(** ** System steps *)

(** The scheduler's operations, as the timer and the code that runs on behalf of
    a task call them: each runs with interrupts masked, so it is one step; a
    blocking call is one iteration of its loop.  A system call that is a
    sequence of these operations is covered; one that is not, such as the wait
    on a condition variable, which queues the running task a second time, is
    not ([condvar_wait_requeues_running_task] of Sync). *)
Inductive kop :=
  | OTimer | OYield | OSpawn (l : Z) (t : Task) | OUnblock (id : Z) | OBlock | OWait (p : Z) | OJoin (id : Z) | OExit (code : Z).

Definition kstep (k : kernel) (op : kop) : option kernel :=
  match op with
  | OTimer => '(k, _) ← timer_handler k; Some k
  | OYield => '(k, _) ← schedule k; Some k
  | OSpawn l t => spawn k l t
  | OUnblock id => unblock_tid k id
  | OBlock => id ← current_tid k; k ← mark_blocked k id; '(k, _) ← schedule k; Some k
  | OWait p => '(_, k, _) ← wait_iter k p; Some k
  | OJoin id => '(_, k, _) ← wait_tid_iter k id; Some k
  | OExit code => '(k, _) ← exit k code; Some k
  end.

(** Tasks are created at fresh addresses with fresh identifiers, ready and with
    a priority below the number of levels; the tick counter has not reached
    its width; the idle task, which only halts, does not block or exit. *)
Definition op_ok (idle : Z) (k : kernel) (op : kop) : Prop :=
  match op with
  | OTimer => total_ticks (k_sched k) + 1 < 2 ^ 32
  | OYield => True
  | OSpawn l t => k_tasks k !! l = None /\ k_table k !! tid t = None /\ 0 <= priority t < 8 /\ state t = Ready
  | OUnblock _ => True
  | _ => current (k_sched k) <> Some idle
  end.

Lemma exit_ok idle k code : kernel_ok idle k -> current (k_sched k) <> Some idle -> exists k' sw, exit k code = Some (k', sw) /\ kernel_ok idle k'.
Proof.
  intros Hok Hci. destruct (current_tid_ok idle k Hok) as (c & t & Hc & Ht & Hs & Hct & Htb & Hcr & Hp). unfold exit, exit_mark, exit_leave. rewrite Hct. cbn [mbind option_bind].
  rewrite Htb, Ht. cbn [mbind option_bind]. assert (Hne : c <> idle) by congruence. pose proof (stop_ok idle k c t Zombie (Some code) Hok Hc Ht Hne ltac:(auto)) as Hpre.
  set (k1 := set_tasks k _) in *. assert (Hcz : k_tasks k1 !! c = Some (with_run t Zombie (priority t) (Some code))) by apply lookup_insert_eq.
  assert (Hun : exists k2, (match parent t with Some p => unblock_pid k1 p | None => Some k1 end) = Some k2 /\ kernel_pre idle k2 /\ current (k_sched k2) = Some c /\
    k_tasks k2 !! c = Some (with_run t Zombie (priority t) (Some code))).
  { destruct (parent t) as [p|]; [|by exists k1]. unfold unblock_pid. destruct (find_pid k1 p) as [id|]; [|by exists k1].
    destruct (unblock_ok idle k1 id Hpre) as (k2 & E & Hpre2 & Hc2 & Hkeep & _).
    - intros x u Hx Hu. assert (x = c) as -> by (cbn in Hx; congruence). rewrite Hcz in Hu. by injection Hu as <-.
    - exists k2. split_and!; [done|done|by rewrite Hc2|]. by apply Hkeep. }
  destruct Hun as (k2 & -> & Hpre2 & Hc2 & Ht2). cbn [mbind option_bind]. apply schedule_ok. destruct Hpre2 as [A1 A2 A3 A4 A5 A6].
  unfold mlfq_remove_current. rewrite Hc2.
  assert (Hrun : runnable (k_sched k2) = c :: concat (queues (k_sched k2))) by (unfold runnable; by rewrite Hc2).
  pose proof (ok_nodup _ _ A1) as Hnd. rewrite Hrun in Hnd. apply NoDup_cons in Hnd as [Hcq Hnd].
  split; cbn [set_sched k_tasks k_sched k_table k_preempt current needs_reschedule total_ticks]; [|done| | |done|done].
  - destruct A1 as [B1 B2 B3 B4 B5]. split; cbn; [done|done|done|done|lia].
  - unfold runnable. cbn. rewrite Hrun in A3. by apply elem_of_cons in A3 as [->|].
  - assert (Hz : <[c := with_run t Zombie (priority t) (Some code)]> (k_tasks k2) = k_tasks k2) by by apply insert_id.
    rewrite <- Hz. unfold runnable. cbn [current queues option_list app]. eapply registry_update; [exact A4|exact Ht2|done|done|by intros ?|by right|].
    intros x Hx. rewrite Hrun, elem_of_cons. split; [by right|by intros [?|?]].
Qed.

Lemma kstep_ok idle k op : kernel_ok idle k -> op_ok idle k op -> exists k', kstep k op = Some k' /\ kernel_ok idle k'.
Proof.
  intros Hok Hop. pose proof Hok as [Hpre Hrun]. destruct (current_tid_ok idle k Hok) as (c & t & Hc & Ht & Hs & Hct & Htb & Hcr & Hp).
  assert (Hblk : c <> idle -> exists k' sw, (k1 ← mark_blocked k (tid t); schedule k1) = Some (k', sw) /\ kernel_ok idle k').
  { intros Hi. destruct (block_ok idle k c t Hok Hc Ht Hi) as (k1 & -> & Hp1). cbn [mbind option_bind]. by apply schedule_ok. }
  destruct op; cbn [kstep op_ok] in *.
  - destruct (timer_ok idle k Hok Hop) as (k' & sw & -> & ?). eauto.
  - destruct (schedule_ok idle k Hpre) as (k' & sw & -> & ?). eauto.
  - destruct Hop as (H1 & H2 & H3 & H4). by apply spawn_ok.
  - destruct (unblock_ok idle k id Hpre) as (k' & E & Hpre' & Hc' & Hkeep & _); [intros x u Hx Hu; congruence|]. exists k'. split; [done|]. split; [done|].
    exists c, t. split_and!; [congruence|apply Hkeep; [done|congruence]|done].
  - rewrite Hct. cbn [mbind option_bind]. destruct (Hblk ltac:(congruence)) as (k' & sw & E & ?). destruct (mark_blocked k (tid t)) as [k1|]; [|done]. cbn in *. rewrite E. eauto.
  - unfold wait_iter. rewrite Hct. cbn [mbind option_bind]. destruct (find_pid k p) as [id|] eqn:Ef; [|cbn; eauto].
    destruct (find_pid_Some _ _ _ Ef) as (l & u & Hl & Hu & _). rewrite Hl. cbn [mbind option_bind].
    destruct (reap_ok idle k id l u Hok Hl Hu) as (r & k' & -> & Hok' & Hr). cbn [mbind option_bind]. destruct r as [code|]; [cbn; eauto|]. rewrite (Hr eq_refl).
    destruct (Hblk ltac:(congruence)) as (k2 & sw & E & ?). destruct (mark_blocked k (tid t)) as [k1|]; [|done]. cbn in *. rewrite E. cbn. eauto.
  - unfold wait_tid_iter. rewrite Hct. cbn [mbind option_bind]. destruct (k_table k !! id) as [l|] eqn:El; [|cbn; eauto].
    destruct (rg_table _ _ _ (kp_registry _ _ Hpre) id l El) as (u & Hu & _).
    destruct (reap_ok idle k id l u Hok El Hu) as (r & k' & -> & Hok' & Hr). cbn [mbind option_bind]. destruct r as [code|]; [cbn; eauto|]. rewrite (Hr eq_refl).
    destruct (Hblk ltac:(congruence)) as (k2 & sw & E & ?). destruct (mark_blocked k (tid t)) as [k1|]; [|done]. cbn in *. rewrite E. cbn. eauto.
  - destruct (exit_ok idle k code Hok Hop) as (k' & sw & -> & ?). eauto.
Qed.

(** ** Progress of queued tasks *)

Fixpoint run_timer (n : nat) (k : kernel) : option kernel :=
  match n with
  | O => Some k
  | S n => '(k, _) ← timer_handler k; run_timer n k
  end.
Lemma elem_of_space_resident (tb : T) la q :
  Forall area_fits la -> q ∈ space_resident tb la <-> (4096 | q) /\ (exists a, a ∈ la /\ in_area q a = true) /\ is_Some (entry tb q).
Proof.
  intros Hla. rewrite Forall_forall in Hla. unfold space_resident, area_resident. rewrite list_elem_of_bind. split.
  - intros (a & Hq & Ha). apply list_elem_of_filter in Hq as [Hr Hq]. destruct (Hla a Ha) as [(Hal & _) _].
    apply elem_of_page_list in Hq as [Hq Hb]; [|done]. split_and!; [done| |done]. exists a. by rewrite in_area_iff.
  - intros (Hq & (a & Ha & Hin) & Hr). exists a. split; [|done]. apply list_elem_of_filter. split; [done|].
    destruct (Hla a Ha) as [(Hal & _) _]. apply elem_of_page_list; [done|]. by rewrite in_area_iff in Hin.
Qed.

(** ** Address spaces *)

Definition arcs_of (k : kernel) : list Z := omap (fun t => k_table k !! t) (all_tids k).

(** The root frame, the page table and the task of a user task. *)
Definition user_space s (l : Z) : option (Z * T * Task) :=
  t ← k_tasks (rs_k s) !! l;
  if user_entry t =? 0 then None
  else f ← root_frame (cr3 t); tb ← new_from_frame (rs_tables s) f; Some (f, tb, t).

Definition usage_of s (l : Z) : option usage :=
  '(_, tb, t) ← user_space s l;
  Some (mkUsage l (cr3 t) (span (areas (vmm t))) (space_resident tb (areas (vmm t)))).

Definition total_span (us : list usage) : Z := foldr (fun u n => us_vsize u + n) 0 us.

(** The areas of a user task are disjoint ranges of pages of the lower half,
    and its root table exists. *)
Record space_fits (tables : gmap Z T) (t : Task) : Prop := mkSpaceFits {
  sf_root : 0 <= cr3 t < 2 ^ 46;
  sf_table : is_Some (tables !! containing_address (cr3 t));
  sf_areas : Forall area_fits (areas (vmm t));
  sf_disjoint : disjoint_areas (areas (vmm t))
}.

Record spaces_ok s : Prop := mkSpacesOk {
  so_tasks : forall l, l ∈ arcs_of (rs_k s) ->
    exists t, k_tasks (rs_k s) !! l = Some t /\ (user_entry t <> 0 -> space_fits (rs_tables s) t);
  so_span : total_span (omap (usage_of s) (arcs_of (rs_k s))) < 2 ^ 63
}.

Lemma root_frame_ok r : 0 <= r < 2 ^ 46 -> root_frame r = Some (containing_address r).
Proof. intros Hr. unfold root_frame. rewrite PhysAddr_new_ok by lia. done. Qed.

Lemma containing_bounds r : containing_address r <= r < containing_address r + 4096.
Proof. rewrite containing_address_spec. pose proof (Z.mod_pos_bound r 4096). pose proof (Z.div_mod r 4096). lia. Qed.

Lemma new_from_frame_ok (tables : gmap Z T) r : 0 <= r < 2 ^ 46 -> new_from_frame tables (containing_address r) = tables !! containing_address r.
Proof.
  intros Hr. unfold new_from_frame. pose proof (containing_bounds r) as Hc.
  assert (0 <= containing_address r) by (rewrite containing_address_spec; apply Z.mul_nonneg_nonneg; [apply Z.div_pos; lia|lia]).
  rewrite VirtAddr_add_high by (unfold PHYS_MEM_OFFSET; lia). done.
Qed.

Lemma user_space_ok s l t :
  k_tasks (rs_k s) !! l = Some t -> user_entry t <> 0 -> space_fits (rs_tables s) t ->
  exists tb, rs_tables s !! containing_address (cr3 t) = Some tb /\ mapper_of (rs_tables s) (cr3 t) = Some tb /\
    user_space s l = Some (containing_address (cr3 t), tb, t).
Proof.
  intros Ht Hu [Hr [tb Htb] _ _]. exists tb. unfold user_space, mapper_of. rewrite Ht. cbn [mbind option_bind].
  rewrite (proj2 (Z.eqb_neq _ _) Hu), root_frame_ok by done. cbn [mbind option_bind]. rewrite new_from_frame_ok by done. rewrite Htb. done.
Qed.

...

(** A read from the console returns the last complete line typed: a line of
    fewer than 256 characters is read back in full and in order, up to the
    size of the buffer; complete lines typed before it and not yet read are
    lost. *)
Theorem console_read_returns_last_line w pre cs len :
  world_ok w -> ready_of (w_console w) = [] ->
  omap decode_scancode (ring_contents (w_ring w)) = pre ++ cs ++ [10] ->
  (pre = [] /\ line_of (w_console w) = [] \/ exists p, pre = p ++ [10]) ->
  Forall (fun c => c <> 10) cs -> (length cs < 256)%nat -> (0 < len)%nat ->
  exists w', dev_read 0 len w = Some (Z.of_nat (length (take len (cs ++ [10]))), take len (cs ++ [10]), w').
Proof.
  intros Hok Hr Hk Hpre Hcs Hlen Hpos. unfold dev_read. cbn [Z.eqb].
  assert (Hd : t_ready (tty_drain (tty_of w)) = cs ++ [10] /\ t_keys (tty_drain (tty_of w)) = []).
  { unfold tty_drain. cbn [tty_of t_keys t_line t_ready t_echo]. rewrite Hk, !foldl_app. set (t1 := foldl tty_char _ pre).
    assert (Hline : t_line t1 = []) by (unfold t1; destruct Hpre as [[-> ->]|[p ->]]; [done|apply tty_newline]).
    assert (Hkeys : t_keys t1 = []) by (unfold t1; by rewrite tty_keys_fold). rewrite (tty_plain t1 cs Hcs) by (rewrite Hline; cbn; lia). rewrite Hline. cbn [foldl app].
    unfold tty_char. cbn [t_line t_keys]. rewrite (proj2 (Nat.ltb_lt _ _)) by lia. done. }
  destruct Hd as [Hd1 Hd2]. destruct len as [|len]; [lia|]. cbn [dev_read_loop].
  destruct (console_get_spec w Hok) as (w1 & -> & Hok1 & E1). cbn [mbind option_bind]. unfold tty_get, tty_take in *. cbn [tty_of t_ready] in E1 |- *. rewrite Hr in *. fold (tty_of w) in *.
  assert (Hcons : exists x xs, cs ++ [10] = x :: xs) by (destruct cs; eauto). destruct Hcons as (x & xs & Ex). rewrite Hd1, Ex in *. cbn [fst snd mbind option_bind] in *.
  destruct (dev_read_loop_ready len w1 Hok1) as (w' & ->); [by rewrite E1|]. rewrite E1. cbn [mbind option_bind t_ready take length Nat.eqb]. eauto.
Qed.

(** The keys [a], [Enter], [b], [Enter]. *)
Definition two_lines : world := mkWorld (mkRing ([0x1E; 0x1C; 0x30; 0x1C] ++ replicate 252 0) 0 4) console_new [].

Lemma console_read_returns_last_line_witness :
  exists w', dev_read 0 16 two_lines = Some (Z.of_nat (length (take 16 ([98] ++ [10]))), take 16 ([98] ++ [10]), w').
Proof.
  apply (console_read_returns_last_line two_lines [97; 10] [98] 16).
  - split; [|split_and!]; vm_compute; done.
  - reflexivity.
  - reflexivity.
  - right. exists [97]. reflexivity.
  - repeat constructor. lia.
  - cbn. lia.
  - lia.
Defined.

--

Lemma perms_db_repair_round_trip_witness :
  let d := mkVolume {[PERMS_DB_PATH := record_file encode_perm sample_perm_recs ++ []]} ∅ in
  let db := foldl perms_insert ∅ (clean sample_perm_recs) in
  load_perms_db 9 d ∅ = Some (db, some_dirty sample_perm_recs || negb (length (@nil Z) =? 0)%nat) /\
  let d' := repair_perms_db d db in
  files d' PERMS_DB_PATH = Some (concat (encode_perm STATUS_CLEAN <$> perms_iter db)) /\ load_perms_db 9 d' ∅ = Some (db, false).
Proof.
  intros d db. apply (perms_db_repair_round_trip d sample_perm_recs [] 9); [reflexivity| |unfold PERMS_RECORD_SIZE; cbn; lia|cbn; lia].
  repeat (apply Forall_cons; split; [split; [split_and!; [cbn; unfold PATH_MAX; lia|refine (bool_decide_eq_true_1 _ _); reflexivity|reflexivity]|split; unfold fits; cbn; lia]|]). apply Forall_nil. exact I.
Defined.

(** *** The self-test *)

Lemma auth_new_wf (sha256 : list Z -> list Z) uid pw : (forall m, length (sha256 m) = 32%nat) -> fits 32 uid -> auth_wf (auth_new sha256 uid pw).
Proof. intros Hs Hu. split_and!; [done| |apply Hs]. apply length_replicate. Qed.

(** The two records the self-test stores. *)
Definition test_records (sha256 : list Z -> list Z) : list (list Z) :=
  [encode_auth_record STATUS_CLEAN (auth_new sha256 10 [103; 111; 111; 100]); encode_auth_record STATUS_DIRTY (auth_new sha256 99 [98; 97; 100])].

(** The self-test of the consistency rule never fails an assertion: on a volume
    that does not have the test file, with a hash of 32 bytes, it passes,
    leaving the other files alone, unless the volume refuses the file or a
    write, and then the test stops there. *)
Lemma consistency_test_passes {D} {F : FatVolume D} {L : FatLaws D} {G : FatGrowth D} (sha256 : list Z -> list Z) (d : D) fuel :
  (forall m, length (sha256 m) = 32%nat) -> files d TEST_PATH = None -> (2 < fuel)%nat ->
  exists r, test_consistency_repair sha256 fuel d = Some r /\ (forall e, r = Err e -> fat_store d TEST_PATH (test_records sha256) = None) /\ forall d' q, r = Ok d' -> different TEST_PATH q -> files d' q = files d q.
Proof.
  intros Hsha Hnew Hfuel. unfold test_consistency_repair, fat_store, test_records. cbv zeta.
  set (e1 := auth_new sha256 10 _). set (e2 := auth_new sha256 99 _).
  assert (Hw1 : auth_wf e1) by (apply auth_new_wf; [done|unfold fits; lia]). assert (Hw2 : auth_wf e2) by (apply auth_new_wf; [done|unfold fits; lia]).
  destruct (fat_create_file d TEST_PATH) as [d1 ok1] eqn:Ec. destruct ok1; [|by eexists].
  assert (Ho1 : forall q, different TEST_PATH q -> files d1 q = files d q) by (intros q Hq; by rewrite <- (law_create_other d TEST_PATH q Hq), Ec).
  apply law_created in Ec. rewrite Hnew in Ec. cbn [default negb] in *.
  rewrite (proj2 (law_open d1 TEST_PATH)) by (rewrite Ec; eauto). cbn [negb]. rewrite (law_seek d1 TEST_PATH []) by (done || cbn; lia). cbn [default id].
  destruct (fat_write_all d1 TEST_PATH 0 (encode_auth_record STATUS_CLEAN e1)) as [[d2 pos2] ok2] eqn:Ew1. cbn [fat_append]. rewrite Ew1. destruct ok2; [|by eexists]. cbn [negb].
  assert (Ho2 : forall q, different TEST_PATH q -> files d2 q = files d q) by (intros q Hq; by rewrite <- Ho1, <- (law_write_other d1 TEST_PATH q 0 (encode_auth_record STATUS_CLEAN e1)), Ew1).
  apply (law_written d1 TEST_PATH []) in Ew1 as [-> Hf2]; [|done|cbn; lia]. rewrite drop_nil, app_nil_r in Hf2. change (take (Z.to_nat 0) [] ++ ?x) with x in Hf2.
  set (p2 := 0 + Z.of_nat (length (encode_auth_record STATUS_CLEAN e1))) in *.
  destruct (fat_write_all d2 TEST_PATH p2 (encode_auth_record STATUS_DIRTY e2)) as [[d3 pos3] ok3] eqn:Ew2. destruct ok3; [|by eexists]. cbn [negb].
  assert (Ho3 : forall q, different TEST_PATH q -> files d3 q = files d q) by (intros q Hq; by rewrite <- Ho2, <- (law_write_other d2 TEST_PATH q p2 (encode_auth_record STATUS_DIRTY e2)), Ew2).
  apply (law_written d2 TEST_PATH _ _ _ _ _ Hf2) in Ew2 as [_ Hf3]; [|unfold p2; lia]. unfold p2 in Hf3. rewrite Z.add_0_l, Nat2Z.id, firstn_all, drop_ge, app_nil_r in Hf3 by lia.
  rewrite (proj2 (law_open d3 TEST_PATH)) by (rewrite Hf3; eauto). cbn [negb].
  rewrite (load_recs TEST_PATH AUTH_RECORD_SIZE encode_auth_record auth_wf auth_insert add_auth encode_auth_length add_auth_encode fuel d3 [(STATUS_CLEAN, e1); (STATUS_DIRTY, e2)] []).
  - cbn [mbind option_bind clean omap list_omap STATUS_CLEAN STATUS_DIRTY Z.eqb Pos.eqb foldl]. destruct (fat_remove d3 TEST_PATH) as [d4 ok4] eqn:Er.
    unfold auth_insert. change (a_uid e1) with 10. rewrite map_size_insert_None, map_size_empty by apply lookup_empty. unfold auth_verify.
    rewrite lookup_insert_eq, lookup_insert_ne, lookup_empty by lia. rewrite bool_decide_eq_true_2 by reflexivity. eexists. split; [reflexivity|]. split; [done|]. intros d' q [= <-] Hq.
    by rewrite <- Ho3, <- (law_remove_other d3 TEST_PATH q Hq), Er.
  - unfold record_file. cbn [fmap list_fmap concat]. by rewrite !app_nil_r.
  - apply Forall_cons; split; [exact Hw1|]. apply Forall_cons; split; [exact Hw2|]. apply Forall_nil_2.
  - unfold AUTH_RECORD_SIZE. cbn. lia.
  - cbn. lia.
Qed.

__EXERCISE BRIEF__.
Whenever the string "runnable" shows up in a line above, copy that line.

__SOLUTION__.
  assert (Hrun : runnable (k_sched k2) = c :: concat (queues (k_sched k2))) by (unfold runnable; by rewrite Hc2).
  - unfold runnable. cbn. rewrite Hrun in A3. by apply elem_of_cons in A3 as [->|].
    rewrite <- Hz. unfold runnable. cbn [current queues option_list app]. eapply registry_update; [exact A4|exact Ht2|done|done|by intros ?|by right|].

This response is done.